→ What is being asked: Only lines containing the string "discriminate" belong in the answer; find them in the records and copy them.

[Stored data entries]
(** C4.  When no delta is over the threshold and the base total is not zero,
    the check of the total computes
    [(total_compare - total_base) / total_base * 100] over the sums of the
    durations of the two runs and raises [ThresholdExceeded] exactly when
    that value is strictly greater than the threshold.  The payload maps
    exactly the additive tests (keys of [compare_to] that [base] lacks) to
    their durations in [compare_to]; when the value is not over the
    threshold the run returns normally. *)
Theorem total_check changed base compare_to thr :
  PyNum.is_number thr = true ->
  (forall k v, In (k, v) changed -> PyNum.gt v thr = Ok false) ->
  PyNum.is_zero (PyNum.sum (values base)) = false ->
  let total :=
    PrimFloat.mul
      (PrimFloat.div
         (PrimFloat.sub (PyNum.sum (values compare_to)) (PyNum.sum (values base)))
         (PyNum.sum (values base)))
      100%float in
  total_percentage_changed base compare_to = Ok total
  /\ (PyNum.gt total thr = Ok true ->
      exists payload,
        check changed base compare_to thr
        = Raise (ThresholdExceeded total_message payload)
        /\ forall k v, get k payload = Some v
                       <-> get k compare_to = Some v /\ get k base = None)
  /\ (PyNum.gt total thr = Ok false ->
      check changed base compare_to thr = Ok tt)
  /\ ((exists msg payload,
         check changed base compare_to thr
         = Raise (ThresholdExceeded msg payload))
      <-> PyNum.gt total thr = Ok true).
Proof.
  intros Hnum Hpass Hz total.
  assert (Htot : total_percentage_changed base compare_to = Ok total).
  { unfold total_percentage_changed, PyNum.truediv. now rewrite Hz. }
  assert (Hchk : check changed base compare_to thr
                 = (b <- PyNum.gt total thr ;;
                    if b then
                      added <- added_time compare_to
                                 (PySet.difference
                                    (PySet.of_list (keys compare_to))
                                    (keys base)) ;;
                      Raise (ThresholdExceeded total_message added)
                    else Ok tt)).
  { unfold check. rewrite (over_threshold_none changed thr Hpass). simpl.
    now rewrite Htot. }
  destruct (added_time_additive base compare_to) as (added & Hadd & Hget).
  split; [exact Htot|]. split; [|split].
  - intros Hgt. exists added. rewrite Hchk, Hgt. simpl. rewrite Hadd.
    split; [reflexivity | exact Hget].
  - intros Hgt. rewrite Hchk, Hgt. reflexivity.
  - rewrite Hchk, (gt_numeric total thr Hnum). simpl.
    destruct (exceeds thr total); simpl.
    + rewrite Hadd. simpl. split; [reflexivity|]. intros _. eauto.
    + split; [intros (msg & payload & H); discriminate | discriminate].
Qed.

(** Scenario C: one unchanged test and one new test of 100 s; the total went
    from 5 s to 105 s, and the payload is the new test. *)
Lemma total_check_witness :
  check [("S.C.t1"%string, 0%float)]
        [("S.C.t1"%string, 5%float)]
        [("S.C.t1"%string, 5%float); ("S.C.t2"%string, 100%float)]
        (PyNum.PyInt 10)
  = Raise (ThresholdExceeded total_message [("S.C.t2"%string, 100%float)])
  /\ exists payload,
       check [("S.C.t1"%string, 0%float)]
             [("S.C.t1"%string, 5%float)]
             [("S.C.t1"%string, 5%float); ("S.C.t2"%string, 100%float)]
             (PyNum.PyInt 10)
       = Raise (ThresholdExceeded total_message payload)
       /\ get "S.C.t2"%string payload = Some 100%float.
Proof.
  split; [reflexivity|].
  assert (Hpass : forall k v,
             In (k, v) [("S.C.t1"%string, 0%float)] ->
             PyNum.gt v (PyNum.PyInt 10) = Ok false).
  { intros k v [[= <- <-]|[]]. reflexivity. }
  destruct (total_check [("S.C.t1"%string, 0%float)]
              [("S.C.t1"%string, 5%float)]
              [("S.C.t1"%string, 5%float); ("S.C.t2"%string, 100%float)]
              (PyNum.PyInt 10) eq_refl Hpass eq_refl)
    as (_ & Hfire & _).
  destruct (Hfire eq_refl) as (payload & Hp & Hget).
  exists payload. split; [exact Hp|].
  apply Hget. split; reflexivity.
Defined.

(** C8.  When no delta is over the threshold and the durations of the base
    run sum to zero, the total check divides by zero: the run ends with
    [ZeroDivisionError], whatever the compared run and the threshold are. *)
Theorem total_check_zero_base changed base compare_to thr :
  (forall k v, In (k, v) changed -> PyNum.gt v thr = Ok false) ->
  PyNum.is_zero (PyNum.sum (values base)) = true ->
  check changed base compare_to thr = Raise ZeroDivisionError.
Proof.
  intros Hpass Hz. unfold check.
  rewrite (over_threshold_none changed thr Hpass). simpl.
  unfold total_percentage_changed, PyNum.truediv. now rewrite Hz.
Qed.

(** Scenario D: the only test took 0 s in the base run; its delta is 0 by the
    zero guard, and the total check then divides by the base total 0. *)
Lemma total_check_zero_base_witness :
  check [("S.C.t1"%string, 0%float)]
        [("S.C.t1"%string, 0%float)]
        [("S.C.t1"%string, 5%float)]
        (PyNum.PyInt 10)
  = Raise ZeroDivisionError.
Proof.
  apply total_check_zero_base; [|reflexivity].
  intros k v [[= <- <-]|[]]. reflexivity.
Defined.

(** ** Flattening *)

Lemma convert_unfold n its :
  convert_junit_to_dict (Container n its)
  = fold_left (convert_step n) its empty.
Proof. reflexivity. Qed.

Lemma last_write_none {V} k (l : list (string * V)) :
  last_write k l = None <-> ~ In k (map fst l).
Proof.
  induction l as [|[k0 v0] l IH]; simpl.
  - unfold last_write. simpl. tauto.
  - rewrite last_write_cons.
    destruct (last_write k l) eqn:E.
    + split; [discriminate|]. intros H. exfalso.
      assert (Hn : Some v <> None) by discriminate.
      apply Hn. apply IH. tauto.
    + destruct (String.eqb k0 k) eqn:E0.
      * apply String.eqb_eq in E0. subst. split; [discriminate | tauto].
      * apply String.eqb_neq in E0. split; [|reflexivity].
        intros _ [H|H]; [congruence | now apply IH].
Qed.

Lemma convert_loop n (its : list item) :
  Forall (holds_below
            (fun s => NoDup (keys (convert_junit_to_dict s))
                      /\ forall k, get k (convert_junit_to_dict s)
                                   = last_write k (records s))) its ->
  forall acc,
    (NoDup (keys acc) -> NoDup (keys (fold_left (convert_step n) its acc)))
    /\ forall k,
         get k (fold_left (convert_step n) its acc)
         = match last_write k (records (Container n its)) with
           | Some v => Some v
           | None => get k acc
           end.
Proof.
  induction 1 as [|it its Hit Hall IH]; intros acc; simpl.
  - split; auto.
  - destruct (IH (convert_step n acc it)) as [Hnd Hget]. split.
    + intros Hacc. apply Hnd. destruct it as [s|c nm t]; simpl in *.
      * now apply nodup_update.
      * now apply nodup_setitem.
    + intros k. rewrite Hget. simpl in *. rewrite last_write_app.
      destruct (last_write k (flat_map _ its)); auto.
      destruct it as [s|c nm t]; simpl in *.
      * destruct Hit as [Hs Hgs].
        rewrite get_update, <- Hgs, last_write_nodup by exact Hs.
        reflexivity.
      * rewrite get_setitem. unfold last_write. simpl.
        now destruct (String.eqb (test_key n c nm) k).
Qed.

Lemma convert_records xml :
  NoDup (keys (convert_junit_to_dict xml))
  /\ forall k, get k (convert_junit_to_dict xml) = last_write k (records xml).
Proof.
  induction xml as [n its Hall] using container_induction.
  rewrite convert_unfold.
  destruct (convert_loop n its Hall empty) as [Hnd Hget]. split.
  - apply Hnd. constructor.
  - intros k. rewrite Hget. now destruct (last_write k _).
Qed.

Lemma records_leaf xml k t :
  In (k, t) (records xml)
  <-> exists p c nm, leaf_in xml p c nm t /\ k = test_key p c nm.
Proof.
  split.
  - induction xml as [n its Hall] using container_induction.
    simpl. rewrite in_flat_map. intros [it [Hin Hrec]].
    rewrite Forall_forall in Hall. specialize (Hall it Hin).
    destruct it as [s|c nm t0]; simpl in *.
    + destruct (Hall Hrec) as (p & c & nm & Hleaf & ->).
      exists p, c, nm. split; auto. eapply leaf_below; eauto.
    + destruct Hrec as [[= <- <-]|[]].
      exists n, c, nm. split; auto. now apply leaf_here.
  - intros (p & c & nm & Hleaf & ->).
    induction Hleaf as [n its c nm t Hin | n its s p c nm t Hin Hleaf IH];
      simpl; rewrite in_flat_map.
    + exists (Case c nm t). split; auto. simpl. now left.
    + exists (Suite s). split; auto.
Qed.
--
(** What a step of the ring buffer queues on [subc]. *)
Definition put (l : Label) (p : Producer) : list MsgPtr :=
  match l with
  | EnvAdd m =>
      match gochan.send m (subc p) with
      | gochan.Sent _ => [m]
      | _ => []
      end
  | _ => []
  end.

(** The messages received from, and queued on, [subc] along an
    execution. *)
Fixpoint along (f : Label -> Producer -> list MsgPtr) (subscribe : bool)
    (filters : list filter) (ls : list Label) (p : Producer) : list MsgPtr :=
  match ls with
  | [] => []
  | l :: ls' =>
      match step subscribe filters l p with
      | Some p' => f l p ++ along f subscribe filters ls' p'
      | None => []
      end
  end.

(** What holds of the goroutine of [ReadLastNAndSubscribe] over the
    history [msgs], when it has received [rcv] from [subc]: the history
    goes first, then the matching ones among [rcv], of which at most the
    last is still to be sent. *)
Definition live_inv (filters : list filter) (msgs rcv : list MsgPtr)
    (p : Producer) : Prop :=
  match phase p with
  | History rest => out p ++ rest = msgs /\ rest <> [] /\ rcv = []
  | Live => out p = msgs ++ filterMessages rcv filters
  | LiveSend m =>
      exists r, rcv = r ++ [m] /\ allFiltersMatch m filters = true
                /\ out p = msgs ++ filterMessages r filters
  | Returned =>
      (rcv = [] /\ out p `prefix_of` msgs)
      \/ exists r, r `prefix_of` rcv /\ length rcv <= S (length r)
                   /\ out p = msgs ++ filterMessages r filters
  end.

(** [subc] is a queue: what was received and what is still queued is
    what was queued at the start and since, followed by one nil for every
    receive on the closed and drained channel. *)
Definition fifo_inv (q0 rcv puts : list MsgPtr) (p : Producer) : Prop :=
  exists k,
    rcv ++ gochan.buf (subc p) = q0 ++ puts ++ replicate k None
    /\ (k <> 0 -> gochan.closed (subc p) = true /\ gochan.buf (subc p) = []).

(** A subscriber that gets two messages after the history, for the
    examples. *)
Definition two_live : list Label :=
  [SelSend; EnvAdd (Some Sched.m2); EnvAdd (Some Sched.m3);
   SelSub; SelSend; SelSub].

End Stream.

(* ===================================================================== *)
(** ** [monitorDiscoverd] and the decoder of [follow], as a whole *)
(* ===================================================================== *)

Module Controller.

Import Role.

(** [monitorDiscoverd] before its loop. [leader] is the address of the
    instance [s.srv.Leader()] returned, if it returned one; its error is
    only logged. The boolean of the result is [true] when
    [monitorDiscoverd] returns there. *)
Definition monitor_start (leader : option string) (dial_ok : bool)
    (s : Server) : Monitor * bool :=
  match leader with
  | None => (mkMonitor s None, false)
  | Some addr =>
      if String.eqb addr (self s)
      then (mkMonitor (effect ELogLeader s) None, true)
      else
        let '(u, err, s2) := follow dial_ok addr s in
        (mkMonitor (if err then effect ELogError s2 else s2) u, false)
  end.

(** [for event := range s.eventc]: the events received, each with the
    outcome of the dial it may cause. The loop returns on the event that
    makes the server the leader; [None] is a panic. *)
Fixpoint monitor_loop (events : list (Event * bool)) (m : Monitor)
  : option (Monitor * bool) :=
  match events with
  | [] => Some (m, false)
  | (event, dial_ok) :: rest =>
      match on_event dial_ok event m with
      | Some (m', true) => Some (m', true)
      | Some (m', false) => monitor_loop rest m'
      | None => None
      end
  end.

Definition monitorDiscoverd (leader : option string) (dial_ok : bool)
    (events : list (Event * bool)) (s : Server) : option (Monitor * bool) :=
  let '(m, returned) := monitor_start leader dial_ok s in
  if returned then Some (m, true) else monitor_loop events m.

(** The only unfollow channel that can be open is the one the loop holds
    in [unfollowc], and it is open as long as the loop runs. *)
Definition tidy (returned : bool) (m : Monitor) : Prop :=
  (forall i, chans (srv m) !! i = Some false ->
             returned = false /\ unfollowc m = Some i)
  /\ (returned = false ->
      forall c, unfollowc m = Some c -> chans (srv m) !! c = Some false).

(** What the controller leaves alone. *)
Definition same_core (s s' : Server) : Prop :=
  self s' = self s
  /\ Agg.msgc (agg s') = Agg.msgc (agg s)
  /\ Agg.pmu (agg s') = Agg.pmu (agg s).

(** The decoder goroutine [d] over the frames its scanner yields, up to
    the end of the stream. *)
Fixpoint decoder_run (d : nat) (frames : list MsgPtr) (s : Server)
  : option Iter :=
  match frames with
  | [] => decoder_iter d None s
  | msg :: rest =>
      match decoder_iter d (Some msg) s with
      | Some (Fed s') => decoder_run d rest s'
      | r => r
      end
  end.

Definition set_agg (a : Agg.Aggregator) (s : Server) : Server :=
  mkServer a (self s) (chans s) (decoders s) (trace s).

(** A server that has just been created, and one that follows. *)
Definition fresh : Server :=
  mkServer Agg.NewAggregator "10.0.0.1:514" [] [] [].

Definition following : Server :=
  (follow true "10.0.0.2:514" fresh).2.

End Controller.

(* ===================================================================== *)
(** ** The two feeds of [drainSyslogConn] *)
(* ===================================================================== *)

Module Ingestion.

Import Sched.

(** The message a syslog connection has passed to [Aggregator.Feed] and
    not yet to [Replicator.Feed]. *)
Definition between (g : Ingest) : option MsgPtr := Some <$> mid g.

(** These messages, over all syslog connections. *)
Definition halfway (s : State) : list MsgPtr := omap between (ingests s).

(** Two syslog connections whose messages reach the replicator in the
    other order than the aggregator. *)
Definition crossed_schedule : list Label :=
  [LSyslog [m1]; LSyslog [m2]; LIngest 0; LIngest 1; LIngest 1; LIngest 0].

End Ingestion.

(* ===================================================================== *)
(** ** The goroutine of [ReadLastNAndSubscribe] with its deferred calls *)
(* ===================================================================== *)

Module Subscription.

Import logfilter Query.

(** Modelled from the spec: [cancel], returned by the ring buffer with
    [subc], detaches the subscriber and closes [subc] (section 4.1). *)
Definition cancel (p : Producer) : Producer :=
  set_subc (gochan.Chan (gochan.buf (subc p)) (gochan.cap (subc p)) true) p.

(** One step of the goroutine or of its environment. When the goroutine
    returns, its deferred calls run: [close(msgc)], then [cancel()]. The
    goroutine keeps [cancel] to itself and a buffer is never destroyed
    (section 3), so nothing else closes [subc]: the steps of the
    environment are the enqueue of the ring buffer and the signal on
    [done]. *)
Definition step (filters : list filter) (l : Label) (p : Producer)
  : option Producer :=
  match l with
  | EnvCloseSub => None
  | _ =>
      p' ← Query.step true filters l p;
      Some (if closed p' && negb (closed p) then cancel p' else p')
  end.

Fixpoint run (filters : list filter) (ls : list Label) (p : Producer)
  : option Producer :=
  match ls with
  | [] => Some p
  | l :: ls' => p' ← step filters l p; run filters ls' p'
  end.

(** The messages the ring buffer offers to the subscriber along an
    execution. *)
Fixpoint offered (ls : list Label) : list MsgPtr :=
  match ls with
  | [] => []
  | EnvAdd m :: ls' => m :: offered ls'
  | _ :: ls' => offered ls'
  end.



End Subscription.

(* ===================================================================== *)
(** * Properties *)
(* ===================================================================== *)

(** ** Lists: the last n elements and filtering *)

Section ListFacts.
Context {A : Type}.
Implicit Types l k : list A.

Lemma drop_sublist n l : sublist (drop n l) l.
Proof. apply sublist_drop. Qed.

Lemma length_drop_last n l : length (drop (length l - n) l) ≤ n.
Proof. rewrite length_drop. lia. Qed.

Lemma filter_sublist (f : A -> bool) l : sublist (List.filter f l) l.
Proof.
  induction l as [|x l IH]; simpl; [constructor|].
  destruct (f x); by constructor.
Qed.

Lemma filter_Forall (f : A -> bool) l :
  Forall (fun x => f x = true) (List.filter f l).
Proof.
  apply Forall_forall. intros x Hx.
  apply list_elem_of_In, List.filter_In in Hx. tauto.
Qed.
==
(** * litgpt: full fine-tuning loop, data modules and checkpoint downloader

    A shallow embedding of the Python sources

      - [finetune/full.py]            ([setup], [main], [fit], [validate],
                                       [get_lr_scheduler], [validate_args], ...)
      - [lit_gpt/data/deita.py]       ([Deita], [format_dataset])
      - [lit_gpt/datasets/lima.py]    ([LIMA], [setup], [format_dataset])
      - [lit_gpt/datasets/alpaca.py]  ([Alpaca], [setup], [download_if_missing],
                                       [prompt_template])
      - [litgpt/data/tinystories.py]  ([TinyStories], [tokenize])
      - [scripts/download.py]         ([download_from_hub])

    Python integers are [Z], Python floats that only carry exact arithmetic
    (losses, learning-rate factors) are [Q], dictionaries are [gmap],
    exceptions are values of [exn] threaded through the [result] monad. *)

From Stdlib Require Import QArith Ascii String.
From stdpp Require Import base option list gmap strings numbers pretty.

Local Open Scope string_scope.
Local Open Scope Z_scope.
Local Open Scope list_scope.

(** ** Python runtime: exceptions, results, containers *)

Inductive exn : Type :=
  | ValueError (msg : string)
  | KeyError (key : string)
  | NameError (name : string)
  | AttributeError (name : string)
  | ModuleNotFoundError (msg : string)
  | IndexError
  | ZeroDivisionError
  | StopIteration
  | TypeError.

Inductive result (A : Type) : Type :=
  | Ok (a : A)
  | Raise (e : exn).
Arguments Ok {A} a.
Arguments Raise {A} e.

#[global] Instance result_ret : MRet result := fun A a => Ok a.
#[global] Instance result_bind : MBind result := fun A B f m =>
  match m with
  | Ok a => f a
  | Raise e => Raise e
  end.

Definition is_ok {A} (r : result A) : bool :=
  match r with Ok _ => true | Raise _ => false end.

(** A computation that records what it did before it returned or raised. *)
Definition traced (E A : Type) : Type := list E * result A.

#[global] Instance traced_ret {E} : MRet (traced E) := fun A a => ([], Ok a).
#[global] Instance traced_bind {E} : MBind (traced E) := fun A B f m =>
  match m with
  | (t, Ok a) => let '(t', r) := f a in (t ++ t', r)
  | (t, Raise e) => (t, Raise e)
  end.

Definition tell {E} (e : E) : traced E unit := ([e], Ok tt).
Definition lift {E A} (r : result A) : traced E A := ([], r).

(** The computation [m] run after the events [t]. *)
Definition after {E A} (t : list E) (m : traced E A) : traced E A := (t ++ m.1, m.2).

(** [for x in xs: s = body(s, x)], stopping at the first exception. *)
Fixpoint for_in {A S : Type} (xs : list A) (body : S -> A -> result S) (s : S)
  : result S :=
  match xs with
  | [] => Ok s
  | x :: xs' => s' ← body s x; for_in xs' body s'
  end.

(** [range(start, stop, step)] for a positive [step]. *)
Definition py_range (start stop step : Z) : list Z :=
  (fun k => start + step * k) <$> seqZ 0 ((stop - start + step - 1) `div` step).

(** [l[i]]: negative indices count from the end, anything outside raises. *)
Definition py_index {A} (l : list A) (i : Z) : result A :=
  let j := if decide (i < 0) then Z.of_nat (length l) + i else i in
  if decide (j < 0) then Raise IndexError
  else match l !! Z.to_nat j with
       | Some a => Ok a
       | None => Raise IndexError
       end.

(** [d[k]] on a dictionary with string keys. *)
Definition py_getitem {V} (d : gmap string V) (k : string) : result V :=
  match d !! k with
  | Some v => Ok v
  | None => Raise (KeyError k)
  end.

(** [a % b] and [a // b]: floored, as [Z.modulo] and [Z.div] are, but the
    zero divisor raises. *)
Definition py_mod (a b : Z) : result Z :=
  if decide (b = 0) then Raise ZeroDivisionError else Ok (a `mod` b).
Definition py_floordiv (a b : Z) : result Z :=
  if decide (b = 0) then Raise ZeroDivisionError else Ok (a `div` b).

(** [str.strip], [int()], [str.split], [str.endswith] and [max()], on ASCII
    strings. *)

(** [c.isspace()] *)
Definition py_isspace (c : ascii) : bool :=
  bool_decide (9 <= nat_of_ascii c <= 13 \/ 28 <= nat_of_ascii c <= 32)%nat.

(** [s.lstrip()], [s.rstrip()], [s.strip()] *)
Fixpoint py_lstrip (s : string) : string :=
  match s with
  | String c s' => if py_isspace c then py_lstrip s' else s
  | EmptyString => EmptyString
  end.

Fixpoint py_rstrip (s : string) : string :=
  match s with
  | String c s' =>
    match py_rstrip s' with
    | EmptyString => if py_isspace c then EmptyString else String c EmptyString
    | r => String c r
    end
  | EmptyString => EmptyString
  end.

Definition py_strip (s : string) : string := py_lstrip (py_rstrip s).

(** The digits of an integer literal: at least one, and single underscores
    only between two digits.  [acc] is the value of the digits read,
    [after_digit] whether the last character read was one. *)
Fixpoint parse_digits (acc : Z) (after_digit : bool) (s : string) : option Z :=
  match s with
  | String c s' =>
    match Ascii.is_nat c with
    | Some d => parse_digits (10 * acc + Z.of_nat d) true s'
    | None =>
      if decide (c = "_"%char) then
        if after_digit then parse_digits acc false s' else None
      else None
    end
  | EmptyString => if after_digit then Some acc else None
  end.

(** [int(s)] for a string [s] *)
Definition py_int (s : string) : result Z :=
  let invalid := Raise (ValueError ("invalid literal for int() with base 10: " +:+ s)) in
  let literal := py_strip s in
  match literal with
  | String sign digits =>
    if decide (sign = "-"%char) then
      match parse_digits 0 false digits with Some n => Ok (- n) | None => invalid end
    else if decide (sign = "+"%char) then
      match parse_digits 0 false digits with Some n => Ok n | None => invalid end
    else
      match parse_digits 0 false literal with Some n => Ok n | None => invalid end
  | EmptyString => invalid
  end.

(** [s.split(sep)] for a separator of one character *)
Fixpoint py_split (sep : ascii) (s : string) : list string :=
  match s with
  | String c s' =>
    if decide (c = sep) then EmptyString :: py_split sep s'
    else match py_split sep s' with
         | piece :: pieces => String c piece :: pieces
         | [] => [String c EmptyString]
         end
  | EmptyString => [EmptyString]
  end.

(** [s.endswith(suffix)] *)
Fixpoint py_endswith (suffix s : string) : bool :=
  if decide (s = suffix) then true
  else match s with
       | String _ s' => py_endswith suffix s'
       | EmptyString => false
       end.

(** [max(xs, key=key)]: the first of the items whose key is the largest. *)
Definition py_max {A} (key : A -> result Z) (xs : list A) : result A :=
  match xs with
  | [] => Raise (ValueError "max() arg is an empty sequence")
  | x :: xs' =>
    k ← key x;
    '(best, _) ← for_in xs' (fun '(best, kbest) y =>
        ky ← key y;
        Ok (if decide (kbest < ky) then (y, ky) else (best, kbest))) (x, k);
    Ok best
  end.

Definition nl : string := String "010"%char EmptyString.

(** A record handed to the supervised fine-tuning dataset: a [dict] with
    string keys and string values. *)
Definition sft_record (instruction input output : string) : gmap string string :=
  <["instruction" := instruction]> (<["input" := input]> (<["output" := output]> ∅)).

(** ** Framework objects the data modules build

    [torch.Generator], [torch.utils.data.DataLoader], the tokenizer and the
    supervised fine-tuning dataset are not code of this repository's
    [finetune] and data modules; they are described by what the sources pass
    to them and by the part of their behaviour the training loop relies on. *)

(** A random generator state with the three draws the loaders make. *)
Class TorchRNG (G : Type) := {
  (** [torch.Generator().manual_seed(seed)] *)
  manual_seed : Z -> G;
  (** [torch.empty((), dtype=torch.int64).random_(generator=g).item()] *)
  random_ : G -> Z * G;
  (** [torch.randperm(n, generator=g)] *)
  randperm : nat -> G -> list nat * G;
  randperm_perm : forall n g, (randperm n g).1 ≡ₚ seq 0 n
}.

→ Answer section:
    + split; [intros (msg & payload & H); discriminate | discriminate].
    + split; [discriminate|]. intros H. exfalso.
      assert (Hn : Some v <> None) by discriminate.
      * apply String.eqb_eq in E0. subst. split; [discriminate | tauto].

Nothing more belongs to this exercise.